**WORK REQUIRED**
Once you find the line containing "Lemma pivoted_cell_row (df" in the data below, copy it and each following line exactly, up to and including the line containing "change (0, 0) with (key (mkRow 0 0 0)).", and nothing else.
** MATERIAL PROVIDED follows **
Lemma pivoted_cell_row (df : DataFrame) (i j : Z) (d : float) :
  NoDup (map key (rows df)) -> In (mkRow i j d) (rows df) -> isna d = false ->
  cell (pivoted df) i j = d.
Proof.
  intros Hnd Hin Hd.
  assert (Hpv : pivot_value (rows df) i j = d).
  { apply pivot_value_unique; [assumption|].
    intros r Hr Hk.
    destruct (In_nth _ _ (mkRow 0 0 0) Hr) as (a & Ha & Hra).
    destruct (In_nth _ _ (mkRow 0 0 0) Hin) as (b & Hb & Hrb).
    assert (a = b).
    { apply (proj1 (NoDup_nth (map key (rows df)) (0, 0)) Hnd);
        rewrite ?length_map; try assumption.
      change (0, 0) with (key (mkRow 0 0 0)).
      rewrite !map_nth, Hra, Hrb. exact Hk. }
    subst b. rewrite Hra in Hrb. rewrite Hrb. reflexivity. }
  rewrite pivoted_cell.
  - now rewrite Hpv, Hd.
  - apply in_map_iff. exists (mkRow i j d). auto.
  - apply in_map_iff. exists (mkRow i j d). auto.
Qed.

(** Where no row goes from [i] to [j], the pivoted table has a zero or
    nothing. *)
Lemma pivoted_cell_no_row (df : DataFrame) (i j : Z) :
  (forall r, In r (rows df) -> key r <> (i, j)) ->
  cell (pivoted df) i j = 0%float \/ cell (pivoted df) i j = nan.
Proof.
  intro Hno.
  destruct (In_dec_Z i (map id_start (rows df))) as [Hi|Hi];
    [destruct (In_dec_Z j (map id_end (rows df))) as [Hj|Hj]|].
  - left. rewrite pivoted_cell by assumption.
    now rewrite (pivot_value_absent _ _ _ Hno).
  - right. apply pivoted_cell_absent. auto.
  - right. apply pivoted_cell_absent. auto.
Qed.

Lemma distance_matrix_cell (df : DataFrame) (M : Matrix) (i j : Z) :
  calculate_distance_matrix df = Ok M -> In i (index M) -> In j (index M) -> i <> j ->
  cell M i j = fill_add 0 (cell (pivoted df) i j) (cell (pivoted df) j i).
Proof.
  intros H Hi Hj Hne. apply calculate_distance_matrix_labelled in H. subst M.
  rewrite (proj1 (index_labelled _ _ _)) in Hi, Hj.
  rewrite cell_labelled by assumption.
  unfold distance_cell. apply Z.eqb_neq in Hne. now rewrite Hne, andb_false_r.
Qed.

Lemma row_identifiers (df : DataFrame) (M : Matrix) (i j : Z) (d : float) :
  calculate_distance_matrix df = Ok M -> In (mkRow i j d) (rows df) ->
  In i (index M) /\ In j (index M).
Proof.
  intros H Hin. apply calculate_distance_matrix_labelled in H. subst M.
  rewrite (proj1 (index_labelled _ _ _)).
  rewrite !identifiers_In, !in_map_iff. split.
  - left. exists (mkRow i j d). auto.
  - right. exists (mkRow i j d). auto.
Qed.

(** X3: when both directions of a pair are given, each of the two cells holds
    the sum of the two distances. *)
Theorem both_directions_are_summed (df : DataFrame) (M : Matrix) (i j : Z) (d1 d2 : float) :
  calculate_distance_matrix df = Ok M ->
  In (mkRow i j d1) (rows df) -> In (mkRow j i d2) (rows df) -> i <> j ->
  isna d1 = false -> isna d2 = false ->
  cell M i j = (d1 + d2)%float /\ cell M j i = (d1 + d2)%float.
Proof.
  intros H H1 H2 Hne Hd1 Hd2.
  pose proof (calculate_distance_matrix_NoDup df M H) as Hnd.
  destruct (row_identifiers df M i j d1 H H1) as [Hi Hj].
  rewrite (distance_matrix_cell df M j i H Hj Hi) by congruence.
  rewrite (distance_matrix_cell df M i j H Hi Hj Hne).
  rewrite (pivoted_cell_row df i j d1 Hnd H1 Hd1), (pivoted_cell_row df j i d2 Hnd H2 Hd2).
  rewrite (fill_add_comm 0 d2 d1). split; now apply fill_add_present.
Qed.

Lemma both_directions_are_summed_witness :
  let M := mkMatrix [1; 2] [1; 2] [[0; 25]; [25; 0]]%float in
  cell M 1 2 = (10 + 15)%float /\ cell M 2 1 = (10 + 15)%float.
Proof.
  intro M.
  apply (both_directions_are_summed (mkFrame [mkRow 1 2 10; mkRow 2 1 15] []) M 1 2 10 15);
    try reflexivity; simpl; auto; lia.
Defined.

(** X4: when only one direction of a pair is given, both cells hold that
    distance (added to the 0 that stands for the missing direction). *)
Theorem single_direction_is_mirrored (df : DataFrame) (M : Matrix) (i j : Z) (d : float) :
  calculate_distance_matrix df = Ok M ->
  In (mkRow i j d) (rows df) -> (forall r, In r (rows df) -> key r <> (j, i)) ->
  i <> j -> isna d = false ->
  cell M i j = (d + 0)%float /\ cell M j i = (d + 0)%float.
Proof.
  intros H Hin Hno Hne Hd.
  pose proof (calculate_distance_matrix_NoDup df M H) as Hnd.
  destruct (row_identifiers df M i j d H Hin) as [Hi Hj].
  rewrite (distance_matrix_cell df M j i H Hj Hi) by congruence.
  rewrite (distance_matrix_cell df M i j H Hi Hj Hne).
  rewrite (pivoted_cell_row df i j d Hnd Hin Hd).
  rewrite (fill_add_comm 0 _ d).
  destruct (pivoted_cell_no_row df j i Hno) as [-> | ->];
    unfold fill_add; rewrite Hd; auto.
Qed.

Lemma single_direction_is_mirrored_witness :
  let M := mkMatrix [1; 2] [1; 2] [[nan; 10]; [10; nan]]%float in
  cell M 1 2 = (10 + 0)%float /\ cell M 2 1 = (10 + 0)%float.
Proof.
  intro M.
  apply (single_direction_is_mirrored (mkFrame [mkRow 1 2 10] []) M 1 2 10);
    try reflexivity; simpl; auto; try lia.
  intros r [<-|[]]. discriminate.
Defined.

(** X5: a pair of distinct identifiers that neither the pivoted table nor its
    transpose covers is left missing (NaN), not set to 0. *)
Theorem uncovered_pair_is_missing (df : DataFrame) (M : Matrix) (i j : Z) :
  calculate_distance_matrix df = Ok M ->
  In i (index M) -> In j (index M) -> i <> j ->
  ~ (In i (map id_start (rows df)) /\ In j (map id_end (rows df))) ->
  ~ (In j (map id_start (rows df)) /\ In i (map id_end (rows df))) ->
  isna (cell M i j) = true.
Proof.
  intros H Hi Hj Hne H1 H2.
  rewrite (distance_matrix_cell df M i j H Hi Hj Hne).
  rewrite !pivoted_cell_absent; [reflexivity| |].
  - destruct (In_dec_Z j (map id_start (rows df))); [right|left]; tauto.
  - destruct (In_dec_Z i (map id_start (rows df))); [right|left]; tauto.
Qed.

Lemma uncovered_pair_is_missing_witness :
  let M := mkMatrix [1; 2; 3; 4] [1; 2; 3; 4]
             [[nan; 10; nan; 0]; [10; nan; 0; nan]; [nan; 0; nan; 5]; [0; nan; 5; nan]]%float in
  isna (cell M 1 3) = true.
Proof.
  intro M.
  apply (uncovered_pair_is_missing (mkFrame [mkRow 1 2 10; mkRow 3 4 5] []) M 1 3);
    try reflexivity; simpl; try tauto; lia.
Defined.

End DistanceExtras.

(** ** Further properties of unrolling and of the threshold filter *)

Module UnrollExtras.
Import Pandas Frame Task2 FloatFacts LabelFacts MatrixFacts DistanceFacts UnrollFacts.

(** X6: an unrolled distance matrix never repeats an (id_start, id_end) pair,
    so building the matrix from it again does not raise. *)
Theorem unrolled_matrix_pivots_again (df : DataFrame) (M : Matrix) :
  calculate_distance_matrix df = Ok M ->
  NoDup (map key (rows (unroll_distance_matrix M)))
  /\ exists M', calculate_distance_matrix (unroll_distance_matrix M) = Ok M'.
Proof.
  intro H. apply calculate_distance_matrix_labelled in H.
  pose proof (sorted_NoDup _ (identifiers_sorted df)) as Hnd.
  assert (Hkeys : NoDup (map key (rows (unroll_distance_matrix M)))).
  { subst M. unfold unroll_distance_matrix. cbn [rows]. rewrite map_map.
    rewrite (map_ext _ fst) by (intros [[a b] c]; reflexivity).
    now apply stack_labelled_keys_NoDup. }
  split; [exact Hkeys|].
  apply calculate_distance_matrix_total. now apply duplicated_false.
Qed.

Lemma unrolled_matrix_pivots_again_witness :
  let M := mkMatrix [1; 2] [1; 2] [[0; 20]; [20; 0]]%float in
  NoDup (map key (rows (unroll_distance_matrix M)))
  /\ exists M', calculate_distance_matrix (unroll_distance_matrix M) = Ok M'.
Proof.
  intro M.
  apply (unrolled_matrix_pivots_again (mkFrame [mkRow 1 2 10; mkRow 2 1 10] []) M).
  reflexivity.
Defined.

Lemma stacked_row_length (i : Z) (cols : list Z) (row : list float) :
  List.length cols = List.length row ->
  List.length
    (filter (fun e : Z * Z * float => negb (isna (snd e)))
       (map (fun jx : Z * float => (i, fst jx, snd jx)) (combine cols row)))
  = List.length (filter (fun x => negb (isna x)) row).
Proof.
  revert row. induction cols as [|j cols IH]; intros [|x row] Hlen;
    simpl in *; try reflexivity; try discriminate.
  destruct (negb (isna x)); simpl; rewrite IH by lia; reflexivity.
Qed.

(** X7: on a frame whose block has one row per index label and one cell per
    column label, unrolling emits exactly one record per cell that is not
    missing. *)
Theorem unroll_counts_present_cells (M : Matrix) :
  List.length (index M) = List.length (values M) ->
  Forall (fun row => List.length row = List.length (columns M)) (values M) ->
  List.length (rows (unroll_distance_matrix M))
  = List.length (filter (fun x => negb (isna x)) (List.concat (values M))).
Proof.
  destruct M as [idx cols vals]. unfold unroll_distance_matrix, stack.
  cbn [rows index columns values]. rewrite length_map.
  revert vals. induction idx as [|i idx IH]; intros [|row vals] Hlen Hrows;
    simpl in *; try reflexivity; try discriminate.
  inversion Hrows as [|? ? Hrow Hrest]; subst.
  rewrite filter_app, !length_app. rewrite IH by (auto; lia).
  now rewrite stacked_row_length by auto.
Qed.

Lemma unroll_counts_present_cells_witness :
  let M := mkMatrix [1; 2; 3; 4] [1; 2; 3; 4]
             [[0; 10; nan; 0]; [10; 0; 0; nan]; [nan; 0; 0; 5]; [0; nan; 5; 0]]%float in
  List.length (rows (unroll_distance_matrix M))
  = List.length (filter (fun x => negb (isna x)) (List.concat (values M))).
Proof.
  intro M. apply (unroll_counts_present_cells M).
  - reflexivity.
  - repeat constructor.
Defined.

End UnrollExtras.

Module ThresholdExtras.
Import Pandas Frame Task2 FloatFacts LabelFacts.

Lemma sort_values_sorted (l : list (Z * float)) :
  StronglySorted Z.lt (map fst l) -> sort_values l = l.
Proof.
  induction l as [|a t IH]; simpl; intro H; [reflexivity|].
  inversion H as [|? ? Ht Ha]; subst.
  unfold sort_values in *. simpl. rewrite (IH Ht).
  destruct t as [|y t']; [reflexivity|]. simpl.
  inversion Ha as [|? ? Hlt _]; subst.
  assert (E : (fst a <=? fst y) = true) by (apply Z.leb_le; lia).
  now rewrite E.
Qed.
** End of MATERIAL PROVIDED **
** MATERIAL PROVIDED follows **
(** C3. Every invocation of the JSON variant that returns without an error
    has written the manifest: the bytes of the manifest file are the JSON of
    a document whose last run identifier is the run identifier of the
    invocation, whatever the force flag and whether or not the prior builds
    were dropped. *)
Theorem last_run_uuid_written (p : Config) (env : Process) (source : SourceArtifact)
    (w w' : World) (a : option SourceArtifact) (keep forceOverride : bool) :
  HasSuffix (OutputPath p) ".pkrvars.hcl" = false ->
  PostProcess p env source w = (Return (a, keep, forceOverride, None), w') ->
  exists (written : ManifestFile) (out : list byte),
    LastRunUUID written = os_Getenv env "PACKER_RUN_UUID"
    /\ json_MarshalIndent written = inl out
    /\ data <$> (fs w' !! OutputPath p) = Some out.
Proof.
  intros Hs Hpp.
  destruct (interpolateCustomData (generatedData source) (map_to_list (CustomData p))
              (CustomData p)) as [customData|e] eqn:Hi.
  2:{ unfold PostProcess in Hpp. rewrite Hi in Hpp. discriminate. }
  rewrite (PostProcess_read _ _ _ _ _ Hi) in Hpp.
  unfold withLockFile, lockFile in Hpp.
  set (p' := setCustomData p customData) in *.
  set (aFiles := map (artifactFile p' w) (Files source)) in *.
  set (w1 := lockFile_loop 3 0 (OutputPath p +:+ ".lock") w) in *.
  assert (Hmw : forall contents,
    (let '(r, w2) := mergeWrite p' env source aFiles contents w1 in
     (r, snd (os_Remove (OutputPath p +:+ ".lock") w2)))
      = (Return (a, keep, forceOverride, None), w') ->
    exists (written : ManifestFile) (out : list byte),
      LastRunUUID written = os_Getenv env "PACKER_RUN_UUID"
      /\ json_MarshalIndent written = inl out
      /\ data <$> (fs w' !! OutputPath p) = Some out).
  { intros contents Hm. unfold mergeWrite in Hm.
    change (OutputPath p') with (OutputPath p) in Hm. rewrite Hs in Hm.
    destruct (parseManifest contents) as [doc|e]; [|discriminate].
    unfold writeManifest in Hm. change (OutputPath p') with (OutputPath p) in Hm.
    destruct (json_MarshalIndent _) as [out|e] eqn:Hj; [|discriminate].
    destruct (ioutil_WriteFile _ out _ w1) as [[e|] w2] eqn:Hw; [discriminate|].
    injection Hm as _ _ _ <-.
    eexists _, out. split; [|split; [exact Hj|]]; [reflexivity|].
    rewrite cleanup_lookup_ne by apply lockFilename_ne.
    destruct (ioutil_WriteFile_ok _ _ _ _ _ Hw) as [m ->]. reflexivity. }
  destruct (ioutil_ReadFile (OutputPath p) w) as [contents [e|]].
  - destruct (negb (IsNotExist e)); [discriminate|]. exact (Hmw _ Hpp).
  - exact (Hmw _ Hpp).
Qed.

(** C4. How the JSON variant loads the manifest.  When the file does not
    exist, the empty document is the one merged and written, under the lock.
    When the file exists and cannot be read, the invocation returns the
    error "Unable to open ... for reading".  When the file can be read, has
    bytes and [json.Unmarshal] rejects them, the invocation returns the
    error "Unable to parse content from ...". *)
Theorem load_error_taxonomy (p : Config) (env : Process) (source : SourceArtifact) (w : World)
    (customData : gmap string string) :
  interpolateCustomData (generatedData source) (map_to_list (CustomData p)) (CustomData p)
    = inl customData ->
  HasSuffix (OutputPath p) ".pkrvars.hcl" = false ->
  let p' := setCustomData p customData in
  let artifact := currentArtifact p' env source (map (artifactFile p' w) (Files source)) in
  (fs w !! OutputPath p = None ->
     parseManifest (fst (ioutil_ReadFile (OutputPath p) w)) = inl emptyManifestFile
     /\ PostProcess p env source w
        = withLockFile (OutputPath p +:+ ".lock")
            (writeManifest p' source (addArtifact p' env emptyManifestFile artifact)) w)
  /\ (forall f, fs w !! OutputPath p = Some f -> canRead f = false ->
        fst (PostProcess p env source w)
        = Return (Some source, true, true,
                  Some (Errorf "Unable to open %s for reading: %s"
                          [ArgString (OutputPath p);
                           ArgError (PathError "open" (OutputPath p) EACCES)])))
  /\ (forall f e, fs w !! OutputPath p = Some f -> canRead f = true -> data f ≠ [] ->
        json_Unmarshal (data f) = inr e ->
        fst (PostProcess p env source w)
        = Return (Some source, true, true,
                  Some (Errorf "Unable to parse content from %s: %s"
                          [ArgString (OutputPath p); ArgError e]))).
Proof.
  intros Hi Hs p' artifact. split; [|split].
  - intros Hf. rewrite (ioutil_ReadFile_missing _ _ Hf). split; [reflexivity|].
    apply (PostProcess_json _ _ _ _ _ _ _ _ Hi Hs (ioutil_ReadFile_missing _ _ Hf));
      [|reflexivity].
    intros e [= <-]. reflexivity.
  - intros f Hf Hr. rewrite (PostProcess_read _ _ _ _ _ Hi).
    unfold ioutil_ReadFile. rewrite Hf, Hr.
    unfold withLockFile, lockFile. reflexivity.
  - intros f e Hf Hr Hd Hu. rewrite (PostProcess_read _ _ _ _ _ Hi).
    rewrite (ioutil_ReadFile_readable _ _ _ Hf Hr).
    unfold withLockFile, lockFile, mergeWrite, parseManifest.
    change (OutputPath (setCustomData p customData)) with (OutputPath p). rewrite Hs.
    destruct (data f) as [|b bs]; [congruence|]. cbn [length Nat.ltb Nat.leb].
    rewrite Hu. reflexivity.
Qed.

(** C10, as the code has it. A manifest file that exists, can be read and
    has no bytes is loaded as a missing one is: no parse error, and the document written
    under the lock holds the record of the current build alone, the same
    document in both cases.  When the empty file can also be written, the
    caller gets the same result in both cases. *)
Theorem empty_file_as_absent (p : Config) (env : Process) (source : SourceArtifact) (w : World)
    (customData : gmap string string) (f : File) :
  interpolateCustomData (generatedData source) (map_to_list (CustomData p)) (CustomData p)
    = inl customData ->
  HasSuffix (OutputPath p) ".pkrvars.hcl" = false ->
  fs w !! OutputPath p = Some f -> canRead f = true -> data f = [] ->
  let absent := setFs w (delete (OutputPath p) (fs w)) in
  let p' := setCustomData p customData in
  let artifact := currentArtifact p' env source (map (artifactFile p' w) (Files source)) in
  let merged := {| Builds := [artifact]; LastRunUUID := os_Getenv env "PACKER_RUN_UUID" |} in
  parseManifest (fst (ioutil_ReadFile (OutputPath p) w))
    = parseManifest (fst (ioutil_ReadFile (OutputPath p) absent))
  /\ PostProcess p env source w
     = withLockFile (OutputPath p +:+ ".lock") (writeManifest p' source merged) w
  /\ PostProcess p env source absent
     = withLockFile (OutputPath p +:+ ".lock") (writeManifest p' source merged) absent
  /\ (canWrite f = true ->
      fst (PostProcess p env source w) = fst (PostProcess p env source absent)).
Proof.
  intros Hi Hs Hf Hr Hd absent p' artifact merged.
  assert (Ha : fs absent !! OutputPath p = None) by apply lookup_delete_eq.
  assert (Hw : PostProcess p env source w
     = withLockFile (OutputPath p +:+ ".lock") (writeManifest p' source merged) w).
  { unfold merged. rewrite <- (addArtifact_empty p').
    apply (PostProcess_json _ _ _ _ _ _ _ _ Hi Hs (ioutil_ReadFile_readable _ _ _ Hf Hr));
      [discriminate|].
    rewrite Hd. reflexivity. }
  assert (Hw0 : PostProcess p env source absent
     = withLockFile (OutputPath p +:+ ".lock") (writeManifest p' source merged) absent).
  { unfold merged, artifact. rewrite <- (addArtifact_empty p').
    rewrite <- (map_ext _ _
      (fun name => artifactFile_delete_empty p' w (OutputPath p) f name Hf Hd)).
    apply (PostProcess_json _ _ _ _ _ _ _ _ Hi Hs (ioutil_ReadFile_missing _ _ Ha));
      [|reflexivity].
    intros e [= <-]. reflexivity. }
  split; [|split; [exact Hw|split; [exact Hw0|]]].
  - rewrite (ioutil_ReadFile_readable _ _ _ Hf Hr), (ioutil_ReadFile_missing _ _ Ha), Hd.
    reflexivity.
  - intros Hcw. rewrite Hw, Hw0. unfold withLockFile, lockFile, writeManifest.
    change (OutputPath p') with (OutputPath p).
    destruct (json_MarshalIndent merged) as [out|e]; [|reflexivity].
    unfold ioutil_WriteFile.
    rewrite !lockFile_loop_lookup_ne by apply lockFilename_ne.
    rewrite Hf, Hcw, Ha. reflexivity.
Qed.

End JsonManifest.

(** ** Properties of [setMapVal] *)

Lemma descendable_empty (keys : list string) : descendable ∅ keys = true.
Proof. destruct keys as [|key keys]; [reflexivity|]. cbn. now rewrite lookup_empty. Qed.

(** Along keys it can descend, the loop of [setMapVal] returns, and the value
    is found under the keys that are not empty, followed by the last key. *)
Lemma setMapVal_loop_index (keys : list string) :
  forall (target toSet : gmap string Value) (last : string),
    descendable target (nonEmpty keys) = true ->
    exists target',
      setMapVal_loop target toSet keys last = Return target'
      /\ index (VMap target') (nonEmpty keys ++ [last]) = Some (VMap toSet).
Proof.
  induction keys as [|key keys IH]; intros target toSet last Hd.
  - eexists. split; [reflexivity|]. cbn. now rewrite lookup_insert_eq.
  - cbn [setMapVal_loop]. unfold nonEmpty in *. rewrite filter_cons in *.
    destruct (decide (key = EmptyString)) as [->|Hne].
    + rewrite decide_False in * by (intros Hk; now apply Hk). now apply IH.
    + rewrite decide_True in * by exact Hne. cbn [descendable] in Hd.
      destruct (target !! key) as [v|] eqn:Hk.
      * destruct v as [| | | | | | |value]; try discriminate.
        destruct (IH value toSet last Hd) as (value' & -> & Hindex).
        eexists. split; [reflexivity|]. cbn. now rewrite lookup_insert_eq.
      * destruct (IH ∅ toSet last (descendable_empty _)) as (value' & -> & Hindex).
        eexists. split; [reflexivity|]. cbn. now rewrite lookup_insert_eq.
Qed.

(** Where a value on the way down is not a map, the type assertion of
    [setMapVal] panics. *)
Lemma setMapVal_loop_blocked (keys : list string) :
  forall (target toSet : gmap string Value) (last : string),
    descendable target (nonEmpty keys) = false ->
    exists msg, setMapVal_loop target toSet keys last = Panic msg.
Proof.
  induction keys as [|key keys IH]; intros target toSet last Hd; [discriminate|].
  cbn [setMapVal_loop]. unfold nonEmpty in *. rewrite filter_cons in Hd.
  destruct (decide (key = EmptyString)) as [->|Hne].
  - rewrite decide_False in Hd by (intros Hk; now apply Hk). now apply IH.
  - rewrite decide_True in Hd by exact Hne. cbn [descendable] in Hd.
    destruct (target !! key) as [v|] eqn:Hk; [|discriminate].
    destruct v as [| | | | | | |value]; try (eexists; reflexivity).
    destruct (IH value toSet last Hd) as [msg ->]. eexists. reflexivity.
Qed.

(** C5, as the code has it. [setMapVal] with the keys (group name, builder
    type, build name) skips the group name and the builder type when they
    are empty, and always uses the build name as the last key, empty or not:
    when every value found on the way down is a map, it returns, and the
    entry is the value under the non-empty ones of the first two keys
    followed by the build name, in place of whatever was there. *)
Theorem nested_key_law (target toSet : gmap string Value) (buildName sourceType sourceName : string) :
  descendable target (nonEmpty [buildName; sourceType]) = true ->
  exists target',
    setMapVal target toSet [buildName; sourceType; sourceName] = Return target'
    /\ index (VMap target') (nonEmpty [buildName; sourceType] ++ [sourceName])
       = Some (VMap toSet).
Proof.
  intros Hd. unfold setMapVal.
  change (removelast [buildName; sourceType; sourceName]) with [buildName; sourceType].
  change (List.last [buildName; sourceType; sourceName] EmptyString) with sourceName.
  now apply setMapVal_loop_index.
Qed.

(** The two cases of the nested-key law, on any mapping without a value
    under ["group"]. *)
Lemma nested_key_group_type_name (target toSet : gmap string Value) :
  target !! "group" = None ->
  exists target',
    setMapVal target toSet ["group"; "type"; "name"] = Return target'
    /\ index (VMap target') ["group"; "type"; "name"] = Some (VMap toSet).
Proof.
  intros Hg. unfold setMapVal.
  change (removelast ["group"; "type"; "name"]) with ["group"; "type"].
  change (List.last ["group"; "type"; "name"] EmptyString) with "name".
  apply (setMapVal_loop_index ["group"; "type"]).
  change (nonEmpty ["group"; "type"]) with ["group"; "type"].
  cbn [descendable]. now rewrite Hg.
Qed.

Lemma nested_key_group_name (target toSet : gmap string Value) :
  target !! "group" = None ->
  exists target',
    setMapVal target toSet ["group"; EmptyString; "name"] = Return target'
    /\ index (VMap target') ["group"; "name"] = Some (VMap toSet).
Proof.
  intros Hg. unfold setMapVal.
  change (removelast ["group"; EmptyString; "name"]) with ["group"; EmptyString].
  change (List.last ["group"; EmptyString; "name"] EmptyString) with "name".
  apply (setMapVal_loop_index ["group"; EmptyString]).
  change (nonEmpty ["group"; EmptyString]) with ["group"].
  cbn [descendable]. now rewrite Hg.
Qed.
** End of MATERIAL PROVIDED **
**THE COMPLETED TASK**
Lemma pivoted_cell_row (df : DataFrame) (i j : Z) (d : float) :
  NoDup (map key (rows df)) -> In (mkRow i j d) (rows df) -> isna d = false ->
  cell (pivoted df) i j = d.
Proof.
  intros Hnd Hin Hd.
  assert (Hpv : pivot_value (rows df) i j = d).
  { apply pivot_value_unique; [assumption|].
    intros r Hr Hk.
    destruct (In_nth _ _ (mkRow 0 0 0) Hr) as (a & Ha & Hra).
    destruct (In_nth _ _ (mkRow 0 0 0) Hin) as (b & Hb & Hrb).
    assert (a = b).
    { apply (proj1 (NoDup_nth (map key (rows df)) (0, 0)) Hnd);
        rewrite ?length_map; try assumption.
      change (0, 0) with (key (mkRow 0 0 0)).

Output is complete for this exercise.